= Beginning of Section =
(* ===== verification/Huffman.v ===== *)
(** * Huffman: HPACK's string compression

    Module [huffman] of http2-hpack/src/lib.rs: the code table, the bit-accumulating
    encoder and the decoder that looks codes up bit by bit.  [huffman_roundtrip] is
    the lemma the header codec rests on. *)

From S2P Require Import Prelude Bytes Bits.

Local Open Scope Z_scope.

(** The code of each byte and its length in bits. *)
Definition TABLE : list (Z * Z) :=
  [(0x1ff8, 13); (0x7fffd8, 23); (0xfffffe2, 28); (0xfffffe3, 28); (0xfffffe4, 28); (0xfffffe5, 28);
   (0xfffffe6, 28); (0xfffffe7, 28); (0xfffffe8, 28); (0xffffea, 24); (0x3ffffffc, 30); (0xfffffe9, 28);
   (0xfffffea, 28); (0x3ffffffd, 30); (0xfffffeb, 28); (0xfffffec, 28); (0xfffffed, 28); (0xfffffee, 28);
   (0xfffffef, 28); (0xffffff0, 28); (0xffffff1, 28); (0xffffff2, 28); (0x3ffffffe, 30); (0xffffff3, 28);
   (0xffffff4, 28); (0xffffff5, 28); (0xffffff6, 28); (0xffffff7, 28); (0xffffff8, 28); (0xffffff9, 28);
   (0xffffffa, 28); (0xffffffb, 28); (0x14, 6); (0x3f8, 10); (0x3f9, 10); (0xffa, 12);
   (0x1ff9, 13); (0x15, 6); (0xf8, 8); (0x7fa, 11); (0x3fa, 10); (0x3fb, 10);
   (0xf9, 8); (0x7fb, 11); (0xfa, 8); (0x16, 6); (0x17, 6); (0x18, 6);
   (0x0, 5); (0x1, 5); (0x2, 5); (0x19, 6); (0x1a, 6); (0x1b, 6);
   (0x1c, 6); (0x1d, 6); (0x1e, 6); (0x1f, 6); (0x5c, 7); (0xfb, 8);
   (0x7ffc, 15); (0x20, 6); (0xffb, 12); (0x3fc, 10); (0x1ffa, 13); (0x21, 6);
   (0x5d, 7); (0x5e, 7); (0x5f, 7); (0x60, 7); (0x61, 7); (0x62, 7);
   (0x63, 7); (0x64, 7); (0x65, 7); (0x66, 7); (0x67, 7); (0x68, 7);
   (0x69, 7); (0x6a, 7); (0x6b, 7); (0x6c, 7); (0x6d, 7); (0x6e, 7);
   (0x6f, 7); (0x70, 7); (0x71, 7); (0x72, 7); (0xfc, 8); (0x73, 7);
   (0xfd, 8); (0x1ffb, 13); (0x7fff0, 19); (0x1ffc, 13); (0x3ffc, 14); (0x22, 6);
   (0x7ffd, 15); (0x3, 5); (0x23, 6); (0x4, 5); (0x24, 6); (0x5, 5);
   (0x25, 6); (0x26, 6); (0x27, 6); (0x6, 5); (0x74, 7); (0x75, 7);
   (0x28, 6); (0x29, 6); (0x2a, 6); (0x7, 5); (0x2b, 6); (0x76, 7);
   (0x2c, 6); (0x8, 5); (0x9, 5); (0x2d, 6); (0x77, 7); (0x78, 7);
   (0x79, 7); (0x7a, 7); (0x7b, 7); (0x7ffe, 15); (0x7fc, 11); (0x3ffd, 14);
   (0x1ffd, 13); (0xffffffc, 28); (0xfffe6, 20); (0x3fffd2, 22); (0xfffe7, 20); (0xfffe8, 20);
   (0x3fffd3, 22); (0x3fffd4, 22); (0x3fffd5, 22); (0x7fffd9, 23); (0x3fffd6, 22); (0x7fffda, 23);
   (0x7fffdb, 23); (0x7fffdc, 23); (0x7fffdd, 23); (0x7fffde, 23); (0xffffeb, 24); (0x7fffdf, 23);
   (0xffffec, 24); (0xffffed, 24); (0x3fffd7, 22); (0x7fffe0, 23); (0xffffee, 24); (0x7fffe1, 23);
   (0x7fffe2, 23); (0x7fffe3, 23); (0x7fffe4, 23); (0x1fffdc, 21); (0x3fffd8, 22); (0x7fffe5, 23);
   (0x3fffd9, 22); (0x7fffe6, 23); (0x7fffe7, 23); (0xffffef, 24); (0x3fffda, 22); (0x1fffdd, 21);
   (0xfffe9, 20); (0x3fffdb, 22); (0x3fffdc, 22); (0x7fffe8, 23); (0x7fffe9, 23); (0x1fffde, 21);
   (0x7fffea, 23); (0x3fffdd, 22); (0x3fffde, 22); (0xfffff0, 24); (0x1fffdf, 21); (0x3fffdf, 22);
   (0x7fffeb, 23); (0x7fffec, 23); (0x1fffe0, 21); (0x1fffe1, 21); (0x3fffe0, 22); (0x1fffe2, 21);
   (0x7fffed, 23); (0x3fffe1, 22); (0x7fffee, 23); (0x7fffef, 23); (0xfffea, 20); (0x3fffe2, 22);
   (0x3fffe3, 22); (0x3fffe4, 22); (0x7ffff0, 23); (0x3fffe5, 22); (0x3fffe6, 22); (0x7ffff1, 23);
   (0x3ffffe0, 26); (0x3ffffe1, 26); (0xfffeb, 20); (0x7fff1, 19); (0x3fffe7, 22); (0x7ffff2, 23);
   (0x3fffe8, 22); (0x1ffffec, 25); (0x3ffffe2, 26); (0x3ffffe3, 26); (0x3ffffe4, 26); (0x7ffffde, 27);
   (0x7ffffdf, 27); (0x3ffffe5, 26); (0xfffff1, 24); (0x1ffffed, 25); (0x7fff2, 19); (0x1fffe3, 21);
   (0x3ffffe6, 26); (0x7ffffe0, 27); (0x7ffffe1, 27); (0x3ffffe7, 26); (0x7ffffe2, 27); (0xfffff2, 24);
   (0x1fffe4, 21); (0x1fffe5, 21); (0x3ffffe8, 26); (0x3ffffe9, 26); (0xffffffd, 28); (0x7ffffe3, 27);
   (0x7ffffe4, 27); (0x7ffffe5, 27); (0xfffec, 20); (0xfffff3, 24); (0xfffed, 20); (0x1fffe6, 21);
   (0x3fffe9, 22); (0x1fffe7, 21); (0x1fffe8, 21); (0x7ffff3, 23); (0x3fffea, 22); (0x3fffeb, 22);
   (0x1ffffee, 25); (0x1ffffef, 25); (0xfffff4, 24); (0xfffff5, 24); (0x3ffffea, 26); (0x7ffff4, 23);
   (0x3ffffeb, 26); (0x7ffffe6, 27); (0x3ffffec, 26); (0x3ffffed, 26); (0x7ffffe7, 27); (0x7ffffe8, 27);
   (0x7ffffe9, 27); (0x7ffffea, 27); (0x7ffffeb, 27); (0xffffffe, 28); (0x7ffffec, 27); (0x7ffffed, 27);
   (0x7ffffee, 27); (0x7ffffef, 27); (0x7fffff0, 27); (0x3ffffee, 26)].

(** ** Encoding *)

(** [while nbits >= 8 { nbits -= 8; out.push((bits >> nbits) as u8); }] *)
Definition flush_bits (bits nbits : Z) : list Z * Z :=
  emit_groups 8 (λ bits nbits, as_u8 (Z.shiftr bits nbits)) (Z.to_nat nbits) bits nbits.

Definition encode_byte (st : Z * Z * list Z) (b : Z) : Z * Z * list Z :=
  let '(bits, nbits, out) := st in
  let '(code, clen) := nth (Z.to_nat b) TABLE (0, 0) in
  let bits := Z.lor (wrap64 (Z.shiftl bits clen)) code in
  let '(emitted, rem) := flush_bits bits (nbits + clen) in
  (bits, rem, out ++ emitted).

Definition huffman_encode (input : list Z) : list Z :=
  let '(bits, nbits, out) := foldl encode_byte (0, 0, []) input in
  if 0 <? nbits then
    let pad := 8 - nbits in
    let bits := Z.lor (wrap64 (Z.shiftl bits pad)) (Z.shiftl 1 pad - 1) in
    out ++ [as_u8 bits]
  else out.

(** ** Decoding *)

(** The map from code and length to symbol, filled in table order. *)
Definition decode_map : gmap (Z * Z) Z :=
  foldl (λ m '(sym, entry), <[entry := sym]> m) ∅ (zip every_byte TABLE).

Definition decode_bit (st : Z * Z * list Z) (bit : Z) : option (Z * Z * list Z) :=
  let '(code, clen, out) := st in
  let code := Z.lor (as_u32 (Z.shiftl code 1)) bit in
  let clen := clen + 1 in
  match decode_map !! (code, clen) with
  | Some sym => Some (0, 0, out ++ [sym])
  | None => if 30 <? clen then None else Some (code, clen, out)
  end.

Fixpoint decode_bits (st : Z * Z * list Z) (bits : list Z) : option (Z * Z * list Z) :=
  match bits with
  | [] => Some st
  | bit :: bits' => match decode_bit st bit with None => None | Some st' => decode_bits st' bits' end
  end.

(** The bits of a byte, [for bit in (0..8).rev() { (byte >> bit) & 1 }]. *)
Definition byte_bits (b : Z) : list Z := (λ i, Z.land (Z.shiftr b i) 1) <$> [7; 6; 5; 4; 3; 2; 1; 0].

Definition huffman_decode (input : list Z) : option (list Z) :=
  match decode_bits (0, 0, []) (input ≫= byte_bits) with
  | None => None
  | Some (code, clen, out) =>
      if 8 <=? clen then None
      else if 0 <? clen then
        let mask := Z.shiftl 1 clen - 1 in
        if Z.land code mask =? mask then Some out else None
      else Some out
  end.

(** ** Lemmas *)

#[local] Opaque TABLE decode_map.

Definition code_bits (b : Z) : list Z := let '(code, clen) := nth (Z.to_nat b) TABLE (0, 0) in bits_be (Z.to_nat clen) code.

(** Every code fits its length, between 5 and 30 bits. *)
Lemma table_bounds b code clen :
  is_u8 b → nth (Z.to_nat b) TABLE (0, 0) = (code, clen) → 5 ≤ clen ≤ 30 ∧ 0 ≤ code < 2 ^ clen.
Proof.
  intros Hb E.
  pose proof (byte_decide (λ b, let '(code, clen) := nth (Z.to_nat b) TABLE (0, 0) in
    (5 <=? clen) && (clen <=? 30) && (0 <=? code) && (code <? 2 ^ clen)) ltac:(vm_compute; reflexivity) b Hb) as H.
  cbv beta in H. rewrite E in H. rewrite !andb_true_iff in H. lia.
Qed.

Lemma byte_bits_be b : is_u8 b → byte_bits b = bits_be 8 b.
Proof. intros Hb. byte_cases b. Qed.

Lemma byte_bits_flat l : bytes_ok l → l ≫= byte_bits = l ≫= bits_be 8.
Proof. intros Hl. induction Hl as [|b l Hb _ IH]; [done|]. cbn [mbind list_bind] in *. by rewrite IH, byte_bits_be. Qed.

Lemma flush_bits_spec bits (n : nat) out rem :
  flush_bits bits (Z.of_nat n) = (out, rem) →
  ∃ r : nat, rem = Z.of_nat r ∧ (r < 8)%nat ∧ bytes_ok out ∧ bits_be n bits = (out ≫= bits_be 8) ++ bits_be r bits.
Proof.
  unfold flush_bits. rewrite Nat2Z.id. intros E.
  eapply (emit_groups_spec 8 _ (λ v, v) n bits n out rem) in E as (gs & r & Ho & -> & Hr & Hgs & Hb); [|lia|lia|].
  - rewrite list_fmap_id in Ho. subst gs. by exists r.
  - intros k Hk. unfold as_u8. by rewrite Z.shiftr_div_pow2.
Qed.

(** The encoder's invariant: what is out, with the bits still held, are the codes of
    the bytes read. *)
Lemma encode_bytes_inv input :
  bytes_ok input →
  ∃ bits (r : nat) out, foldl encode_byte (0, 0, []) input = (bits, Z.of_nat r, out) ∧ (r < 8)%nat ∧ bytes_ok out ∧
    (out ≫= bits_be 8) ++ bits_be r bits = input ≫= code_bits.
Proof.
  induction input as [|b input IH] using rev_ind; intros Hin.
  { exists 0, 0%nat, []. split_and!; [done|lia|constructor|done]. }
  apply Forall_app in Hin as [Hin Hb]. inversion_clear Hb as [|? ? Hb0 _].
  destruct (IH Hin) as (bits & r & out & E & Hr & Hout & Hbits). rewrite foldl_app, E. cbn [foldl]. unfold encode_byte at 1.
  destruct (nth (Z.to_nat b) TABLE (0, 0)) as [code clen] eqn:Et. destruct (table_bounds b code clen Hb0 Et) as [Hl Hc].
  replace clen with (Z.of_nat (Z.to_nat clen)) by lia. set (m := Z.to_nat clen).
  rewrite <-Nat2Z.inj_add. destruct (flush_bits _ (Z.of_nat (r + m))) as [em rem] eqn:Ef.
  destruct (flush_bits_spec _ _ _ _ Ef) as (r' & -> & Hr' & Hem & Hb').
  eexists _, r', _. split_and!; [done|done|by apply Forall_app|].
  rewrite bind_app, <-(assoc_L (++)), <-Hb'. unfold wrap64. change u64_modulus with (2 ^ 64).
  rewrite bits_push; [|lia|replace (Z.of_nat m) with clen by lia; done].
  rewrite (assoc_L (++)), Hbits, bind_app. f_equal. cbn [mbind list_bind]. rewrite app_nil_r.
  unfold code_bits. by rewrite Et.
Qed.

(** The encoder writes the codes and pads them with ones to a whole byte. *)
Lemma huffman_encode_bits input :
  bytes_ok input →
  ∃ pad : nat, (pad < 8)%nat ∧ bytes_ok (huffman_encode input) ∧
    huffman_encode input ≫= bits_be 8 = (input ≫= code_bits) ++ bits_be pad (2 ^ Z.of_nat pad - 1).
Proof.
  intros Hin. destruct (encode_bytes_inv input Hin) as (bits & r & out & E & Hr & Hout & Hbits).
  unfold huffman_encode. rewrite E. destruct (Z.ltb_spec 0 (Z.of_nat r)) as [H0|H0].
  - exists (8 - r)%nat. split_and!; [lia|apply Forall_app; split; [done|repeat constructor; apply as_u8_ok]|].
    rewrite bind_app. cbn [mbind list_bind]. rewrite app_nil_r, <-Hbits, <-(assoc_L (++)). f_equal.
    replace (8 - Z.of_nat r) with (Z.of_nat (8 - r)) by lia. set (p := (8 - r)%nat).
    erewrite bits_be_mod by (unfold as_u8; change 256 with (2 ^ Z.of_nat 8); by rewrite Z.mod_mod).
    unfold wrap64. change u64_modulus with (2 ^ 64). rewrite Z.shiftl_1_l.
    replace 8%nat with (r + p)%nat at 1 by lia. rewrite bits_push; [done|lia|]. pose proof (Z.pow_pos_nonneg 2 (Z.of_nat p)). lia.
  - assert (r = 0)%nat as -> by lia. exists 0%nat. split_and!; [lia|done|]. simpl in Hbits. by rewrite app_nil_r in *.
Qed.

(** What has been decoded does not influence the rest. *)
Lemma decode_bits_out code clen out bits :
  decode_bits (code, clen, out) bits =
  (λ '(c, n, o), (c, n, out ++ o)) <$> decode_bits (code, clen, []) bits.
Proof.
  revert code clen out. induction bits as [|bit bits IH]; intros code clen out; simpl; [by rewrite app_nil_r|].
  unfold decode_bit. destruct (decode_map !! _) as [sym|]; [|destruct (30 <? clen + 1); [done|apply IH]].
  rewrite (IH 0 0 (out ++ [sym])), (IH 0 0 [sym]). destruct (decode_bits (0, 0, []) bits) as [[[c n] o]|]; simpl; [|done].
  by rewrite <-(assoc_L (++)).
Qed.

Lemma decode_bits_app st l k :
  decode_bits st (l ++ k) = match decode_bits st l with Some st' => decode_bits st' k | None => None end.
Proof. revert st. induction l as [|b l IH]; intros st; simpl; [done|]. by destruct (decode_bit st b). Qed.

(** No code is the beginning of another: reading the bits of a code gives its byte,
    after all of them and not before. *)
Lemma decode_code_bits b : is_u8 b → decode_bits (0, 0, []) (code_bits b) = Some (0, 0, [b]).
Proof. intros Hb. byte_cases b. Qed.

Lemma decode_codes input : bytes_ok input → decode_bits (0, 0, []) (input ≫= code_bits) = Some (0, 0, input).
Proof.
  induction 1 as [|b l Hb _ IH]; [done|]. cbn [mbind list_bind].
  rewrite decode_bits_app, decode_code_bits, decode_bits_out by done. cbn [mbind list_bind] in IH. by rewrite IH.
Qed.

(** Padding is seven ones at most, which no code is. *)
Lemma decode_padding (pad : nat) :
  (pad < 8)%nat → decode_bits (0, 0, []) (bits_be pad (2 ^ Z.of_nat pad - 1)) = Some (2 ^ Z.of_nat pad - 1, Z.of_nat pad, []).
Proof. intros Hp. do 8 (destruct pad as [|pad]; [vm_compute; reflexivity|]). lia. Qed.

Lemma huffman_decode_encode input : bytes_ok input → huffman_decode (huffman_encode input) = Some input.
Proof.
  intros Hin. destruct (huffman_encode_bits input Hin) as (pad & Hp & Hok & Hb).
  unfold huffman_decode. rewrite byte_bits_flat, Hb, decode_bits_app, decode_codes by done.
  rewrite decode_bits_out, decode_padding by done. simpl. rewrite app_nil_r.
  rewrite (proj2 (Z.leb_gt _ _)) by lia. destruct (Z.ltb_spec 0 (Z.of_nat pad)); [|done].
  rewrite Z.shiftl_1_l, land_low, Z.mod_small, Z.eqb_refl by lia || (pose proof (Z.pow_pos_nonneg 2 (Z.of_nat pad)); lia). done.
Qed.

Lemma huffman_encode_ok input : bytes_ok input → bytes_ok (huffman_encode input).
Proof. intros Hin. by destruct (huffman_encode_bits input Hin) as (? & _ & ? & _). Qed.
= End of Section =
= Beginning of Section =
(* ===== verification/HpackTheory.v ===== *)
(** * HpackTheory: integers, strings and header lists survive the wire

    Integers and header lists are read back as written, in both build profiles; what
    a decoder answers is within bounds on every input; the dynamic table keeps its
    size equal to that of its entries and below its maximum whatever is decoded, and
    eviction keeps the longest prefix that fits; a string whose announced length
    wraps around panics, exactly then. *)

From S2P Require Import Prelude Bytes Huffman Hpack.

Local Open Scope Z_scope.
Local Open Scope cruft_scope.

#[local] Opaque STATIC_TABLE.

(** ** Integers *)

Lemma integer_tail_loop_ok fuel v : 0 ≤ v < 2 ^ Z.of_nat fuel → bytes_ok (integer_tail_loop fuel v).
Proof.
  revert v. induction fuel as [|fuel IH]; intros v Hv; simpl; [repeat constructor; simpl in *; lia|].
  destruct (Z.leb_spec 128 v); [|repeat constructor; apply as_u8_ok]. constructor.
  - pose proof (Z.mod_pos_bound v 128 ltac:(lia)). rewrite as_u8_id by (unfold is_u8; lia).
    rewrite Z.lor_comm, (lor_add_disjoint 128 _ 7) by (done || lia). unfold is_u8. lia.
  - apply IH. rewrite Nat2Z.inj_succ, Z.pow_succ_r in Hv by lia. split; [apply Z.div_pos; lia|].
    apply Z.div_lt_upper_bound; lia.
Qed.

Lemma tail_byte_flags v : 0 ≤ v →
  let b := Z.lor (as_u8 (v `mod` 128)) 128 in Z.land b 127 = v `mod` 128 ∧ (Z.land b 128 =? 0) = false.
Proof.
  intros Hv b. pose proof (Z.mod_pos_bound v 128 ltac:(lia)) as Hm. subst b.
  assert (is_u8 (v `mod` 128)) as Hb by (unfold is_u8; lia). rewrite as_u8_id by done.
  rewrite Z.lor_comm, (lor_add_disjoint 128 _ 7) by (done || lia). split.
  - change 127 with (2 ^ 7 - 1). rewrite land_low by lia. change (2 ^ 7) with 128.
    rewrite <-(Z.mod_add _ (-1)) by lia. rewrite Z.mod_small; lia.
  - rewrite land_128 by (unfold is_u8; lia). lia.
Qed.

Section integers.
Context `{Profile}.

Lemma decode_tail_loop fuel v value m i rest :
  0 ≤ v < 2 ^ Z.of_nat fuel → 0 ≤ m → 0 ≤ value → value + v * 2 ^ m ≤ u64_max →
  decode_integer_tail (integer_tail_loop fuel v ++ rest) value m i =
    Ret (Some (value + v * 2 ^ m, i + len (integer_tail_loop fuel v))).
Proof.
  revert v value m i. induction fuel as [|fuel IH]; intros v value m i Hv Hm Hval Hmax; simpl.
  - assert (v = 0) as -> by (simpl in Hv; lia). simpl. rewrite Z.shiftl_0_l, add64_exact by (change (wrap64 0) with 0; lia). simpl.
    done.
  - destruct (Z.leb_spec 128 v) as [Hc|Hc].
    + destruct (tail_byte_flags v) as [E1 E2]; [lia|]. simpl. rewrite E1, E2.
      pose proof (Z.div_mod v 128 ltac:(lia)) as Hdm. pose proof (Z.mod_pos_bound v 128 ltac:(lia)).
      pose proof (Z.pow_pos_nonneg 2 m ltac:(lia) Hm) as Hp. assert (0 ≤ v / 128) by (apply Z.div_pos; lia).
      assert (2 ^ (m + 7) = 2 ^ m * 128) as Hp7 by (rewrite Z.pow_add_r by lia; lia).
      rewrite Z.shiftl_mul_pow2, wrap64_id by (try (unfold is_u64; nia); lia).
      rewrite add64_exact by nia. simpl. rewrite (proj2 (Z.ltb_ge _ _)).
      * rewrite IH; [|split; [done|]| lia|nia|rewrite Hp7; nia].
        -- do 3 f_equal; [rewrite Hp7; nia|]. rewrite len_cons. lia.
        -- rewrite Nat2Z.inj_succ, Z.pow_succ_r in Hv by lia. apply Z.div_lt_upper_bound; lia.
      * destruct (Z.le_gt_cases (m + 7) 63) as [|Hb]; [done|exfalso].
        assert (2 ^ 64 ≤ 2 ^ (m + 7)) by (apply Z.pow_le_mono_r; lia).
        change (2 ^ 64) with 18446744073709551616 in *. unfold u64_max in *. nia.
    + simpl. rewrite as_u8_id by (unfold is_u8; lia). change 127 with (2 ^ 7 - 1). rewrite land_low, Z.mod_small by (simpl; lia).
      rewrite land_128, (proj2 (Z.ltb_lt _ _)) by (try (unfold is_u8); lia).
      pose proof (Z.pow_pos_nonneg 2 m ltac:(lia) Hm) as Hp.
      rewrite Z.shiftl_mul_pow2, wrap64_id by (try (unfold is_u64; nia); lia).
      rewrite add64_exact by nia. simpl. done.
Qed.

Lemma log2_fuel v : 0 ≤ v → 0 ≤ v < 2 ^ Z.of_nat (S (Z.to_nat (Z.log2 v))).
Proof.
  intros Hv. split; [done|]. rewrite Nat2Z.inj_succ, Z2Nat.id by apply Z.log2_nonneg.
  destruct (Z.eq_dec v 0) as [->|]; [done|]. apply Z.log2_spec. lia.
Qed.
= End of Section =
= Beginning of Section =
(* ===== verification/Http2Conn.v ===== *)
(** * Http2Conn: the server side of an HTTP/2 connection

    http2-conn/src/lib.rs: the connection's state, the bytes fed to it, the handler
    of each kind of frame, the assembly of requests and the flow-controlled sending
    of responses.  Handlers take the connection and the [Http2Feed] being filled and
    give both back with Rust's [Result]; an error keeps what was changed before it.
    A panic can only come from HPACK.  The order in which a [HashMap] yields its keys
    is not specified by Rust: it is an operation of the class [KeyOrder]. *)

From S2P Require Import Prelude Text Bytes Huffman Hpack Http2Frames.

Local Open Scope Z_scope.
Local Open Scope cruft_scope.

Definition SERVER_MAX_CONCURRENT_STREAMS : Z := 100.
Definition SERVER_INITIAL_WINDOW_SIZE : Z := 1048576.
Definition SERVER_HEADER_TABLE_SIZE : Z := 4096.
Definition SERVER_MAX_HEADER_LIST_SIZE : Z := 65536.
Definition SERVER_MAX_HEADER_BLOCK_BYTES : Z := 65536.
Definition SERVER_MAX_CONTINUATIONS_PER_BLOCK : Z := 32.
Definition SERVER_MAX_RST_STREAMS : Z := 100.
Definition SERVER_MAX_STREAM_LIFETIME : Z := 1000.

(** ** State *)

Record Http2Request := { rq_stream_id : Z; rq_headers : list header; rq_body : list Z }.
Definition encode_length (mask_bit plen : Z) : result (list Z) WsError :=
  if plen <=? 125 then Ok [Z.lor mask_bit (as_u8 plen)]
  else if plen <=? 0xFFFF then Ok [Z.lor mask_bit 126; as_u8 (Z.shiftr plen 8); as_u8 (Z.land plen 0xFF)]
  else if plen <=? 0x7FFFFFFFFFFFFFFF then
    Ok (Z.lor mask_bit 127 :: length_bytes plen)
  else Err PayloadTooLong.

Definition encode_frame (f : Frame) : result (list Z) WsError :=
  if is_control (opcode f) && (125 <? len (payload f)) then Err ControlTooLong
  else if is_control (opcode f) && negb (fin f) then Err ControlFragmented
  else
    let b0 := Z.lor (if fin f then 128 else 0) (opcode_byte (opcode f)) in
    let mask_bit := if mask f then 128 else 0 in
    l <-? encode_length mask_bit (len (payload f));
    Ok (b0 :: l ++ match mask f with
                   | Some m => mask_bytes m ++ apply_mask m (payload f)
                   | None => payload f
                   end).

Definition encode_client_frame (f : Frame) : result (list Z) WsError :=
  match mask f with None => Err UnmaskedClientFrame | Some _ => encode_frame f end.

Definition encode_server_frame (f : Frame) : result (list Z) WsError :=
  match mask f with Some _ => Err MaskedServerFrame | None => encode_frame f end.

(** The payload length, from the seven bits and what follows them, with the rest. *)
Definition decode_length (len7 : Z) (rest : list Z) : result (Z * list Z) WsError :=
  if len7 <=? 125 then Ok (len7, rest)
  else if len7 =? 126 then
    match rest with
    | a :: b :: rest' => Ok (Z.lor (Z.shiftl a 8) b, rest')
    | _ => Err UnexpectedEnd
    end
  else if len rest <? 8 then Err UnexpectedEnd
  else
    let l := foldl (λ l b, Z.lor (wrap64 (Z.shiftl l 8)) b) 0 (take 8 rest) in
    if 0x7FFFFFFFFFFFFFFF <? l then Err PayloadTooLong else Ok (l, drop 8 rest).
= End of Section =
What the exercise asks:
Copy out the range of lines above starting at the line with "match decode_map !! (code, clen) with" and ending at the line with "Definition code_bits (b", exactly and including both.

Expected output:
  match decode_map !! (code, clen) with
  | Some sym => Some (0, 0, out ++ [sym])
  | None => if 30 <? clen then None else Some (code, clen, out)
  end.

Fixpoint decode_bits (st : Z * Z * list Z) (bits : list Z) : option (Z * Z * list Z) :=
  match bits with
  | [] => Some st
  | bit :: bits' => match decode_bit st bit with None => None | Some st' => decode_bits st' bits' end
  end.

(** The bits of a byte, [for bit in (0..8).rev() { (byte >> bit) & 1 }]. *)
Definition byte_bits (b : Z) : list Z := (λ i, Z.land (Z.shiftr b i) 1) <$> [7; 6; 5; 4; 3; 2; 1; 0].

Definition huffman_decode (input : list Z) : option (list Z) :=
  match decode_bits (0, 0, []) (input ≫= byte_bits) with
  | None => None
  | Some (code, clen, out) =>
      if 8 <=? clen then None
      else if 0 <? clen then
        let mask := Z.shiftl 1 clen - 1 in
        if Z.land code mask =? mask then Some out else None
      else Some out
  end.

(** ** Lemmas *)

#[local] Opaque TABLE decode_map.

Definition code_bits (b : Z) : list Z := let '(code, clen) := nth (Z.to_nat b) TABLE (0, 0) in bits_be (Z.to_nat clen) code.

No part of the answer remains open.